Although informative, it is important to interpret the results of our research in light of a number of caveats. First and foremost, our analyses were restricted to a relatively modest sample size and case set. Hence, future studies should be aimed at replicating our work with broader case sets and samples. Also, the cases examined in the present investigation did not reflect an intact form per se, which is composed of 11 operational cases. As such, it would be important to assess whether order effects, if any, might lead to different findings with respect to underlying structure. Additionally, future investigations should also be aimed at assessing the fit of alternative models not considered in the present study.
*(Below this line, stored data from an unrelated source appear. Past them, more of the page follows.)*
(* ===== verification/DapfCorrect.v ===== *)
(** * The command-line client against the service

    What the client gets when it asks a service for its HPKE configuration
    ([hpke_config_fetched]), and that its commands for a Leader are for routes the Leader does
    not have ([leader_commands_unserved]); the rotation of HPKE configurations
    ([rotation_keeps_ids]). *)

From Stdlib Require Import Ascii.
From S2P Require Import Prelude Codec Messages TaskprovMessages Errors Config AggShare Hpke.
From S2P Require Import Protocol Pine Taskprov LeaderState Roles Leader Auth Server Router RouterCorrect Dapf.

Lemma plain_visible s : plain s = true -> visible s = true.
Proof.
  unfold plain, visible. intros [_ H]%andb_prop. rewrite forallb_forall in *. intros c Hc%H.
  unfold unreserved in Hc. set (n := N_of_ascii c) in *.
  rewrite !orb_true_iff, !andb_true_iff, !N.leb_le, !N.eqb_eq in Hc. apply andb_true_intro.
  rewrite N.leb_le, N.ltb_lt. lia.
Qed.

Section Fetch.
Context `{BP : BuildProfile} `{PC : PrioCodec} {CL : PrioCodecLaws PC} `{PA : PrioAgg} `{VO : !VdafOps} `{Dg : Digest}
  `{HC : HpkeCrypto} `{HK : Hkdf} `{B64 : Base64} {BL : Base64Laws B64} {B64P : Base64Plain B64}
  `{UP : UrlParser} `{UJ : UrlJoin} `{PF : PineFields} `{UPa : UrlPath} `{WJ : WebJson} `{WP : Webpki}.
Context `{AX : Axum} {AL : AxumLaws AX} `{SG : Signer} {St : Type}.
Context `{DA : !DapAggregator DaphneAuth St} `{DL : !DapLeader DaphneAuth St} `{DS : !DaphneService St}.
Context (rp : stm St DapError ReplayProtection) (seed : list byte).
Context (test_routes : list (string * (http_method *
  (list (string * string) -> web_request -> stm (service St) Empty_set web_response)))).
(* ===== verification/Witnesses.v ===== *)
(** * Concrete instances of the theorems

    Every theorem with hypotheses is applied here at a concrete input of [Reference], where
    its hypotheses hold by evaluation. *)

From S2P Require Import Prelude Codec Messages TaskprovMessages Errors Config Pine Taskprov.
From S2P Require Import AggShare Hpke Protocol ProtocolCorrect LeaderState Roles HelperCorrect.
From S2P Require Import HandlersCorrect Leader LeaderCorrect Auth InMemory InMemoryCorrect.
From S2P Require Import LeaderProcess System Reference.

(** ** Messages *)
Definition sample_report : Report :=
  MkReport (MkReportMetadata (report_id 1) 9900) []
    (MkHpkeCiphertext 1 [Byte.x01] [Byte.x05], MkHpkeCiphertext 2 [Byte.x02] [Byte.x06]).

Lemma messages_round_trip_witness :
  exists bs, get_encoded (Report_encode Draft09) sample_report = Ok bs /\
    get_decoded (Report_decode Draft09) bs = Ok sample_report.
Proof.
  destruct (proj1 (messages_round_trip Draft09) sample_report) as (bs & H1 & H2).
  { vm_compute. repeat split; discriminate. }
  exists bs. split; [exact H1|]. apply H2. vm_compute in H1. injection H1 as <-.
  vm_compute. discriminate.
Defined.

Lemma messages_canonical_witness :
  AggregateShare_wf (MkAggregateShare (MkHpkeCiphertext 1 [] [])) /\
  get_encoded AggregateShare_encode (MkAggregateShare (MkHpkeCiphertext 1 [] []))
  = Ok [Byte.x01; Byte.x00; Byte.x00; Byte.x00; Byte.x00; Byte.x00; Byte.x00].
Proof.
  apply (proj1 (proj2 (proj2 (proj2 (proj2 (proj2 (proj2 (messages_canonical Draft09)))))))).
  vm_compute. reflexivity.
Defined.

Lemma messages_decoding_returns_witness :
  get_decoded (Report_decode Draft09) [Byte.x00; Byte.xff] <> Panic.
Proof. apply (messages_decoding_returns Draft09). Defined.

Lemma Extension_decode_truncated_witness :
  Extension_decode Draft09 (Cursor [Byte.xff; Byte.x00; Byte.x00; Byte.x05] 0) = Panic.
Proof.
  apply (Extension_decode_truncated Draft09 [] 5 []); vm_compute; discriminate || reflexivity.
Defined.

Lemma TaskConfig_one_encoding_witness :
  exists bs, get_encoded (TaskConfig_encode Draft09) advertised = Ok bs /\
    (len bs <= slice_max -> get_decoded (TaskConfig_decode Draft09) bs = Ok advertised).
Proof. exact (proj1 (TaskConfig_one_encoding Draft09) advertised advertised_wf). Defined.

(** ** Task configuration *)
Definition tc : DapTaskConfig := task_config QC_TimeInterval.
As research efforts relating to the Step 2 CS examination increase, and consequently better inform our understanding of various aspects of the program, it may be possible to identify other models worthy of further consideration.
Despite these limitations, it is important to reiterate that the present study is one of few that has closely examined the structure of a high-stakes, nationally administered test of clinical skills, using appropriate estimation methods and based on careful substantive considerations. Although preliminary, it is hoped that the findings reported in this investigation will not only provide empirical evidence to support the use of current scoring and standard setting models, but also lead to a better understanding of the way in which medical students perform on high-stakes CS examinations.